**TASK INSTRUCTIONS**. Print out the records below with nothing altered.

**DATA SHOWN**.
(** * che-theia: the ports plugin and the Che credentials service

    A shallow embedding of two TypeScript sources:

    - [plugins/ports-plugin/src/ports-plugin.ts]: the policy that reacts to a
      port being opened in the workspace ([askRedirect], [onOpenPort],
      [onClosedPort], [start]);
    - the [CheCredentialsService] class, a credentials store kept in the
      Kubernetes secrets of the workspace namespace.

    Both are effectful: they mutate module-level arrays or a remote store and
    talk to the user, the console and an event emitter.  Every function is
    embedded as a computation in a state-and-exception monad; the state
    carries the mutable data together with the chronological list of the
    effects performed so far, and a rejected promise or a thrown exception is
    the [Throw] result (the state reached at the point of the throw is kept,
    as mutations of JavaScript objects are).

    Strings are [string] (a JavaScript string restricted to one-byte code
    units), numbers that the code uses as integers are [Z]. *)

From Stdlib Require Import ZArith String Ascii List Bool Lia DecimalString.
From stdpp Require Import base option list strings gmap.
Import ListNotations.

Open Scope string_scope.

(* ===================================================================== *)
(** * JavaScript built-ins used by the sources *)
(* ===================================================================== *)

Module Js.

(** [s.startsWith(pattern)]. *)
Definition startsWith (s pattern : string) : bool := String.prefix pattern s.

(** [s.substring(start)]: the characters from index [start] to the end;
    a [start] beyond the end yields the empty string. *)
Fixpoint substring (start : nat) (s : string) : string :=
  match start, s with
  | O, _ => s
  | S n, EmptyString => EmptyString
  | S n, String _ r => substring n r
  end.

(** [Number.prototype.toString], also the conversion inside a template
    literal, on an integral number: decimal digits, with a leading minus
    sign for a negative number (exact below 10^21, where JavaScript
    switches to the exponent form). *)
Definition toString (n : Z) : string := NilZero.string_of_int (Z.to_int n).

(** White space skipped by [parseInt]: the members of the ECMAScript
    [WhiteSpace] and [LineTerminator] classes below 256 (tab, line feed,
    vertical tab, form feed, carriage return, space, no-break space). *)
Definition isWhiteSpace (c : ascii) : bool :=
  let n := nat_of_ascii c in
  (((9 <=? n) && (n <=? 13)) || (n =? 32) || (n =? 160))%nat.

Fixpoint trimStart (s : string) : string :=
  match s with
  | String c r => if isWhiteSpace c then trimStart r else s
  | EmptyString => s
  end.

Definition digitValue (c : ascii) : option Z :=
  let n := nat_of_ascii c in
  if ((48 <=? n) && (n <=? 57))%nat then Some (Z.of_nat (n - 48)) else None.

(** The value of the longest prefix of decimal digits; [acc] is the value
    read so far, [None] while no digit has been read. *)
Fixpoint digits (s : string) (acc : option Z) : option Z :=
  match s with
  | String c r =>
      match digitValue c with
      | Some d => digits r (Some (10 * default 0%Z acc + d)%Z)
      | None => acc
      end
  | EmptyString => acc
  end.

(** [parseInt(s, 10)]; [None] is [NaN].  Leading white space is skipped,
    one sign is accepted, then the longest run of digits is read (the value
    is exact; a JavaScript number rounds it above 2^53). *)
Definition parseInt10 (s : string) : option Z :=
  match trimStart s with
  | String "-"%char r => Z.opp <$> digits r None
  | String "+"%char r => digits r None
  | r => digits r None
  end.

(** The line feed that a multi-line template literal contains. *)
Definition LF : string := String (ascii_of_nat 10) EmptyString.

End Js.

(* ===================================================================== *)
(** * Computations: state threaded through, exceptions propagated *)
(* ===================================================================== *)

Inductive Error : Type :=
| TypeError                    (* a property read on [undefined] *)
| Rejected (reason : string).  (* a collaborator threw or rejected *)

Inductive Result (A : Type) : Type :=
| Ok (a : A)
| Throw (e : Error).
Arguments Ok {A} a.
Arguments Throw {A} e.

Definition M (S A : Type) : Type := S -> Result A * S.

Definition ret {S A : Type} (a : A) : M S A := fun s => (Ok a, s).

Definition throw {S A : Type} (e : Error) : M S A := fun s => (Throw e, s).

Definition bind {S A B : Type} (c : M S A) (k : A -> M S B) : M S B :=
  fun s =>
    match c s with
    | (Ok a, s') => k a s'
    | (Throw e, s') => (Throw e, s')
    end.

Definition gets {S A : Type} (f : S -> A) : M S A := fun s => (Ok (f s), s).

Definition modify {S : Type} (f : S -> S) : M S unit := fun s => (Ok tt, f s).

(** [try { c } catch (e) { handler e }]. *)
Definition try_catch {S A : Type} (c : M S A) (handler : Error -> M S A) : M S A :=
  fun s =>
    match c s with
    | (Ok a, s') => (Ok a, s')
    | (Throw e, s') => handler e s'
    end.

**ANSWER FOR THIS EXERCISE**.
(** * che-theia: the ports plugin and the Che credentials service

    A shallow embedding of two TypeScript sources:

    - [plugins/ports-plugin/src/ports-plugin.ts]: the policy that reacts to a
      port being opened in the workspace ([askRedirect], [onOpenPort],
      [onClosedPort], [start]);
    - the [CheCredentialsService] class, a credentials store kept in the
      Kubernetes secrets of the workspace namespace.

    Both are effectful: they mutate module-level arrays or a remote store and
    talk to the user, the console and an event emitter.  Every function is
    embedded as a computation in a state-and-exception monad; the state
    carries the mutable data together with the chronological list of the
    effects performed so far, and a rejected promise or a thrown exception is
    the [Throw] result (the state reached at the point of the throw is kept,
    as mutations of JavaScript objects are).

    Strings are [string] (a JavaScript string restricted to one-byte code
    units), numbers that the code uses as integers are [Z]. *)

From Stdlib Require Import ZArith String Ascii List Bool Lia DecimalString.
From stdpp Require Import base option list strings gmap.
Import ListNotations.

Open Scope string_scope.

(* ===================================================================== *)
(** * JavaScript built-ins used by the sources *)
(* ===================================================================== *)

Module Js.

(** [s.startsWith(pattern)]. *)
Definition startsWith (s pattern : string) : bool := String.prefix pattern s.

(** [s.substring(start)]: the characters from index [start] to the end;
    a [start] beyond the end yields the empty string. *)
Fixpoint substring (start : nat) (s : string) : string :=
  match start, s with
  | O, _ => s
  | S n, EmptyString => EmptyString
  | S n, String _ r => substring n r
  end.

(** [Number.prototype.toString], also the conversion inside a template
    literal, on an integral number: decimal digits, with a leading minus
    sign for a negative number (exact below 10^21, where JavaScript
    switches to the exponent form). *)
Definition toString (n : Z) : string := NilZero.string_of_int (Z.to_int n).

(** White space skipped by [parseInt]: the members of the ECMAScript
    [WhiteSpace] and [LineTerminator] classes below 256 (tab, line feed,
    vertical tab, form feed, carriage return, space, no-break space). *)
Definition isWhiteSpace (c : ascii) : bool :=
  let n := nat_of_ascii c in
  (((9 <=? n) && (n <=? 13)) || (n =? 32) || (n =? 160))%nat.

Fixpoint trimStart (s : string) : string :=
  match s with
  | String c r => if isWhiteSpace c then trimStart r else s
  | EmptyString => s
  end.

Definition digitValue (c : ascii) : option Z :=
  let n := nat_of_ascii c in
  if ((48 <=? n) && (n <=? 57))%nat then Some (Z.of_nat (n - 48)) else None.

(** The value of the longest prefix of decimal digits; [acc] is the value
    read so far, [None] while no digit has been read. *)
Fixpoint digits (s : string) (acc : option Z) : option Z :=
  match s with
  | String c r =>
      match digitValue c with
      | Some d => digits r (Some (10 * default 0%Z acc + d)%Z)
      | None => acc
      end
  | EmptyString => acc
  end.

(** [parseInt(s, 10)]; [None] is [NaN].  Leading white space is skipped,
    one sign is accepted, then the longest run of digits is read (the value
    is exact; a JavaScript number rounds it above 2^53). *)
Definition parseInt10 (s : string) : option Z :=
  match trimStart s with
  | String "-"%char r => Z.opp <$> digits r None
  | String "+"%char r => digits r None
  | r => digits r None
  end.

(** The line feed that a multi-line template literal contains. *)
Definition LF : string := String (ascii_of_nat 10) EmptyString.

End Js.

(* ===================================================================== *)
(** * Computations: state threaded through, exceptions propagated *)
(* ===================================================================== *)

Inductive Error : Type :=
| TypeError                    (* a property read on [undefined] *)
| Rejected (reason : string).  (* a collaborator threw or rejected *)

Inductive Result (A : Type) : Type :=
| Ok (a : A)
| Throw (e : Error).
Arguments Ok {A} a.
Arguments Throw {A} e.

Definition M (S A : Type) : Type := S -> Result A * S.

Definition ret {S A : Type} (a : A) : M S A := fun s => (Ok a, s).

Definition throw {S A : Type} (e : Error) : M S A := fun s => (Throw e, s).

Definition bind {S A B : Type} (c : M S A) (k : A -> M S B) : M S B :=
  fun s =>
    match c s with
    | (Ok a, s') => k a s'
    | (Throw e, s') => (Throw e, s')
    end.

Definition gets {S A : Type} (f : S -> A) : M S A := fun s => (Ok (f s), s).

Definition modify {S : Type} (f : S -> S) : M S unit := fun s => (Ok tt, f s).

(** [try { c } catch (e) { handler e }]. *)
Definition try_catch {S A : Type} (c : M S A) (handler : Error -> M S A) : M S A :=
  fun s =>
    match c s with
    | (Ok a, s') => (Ok a, s')
    | (Throw e, s') => handler e s'
    end.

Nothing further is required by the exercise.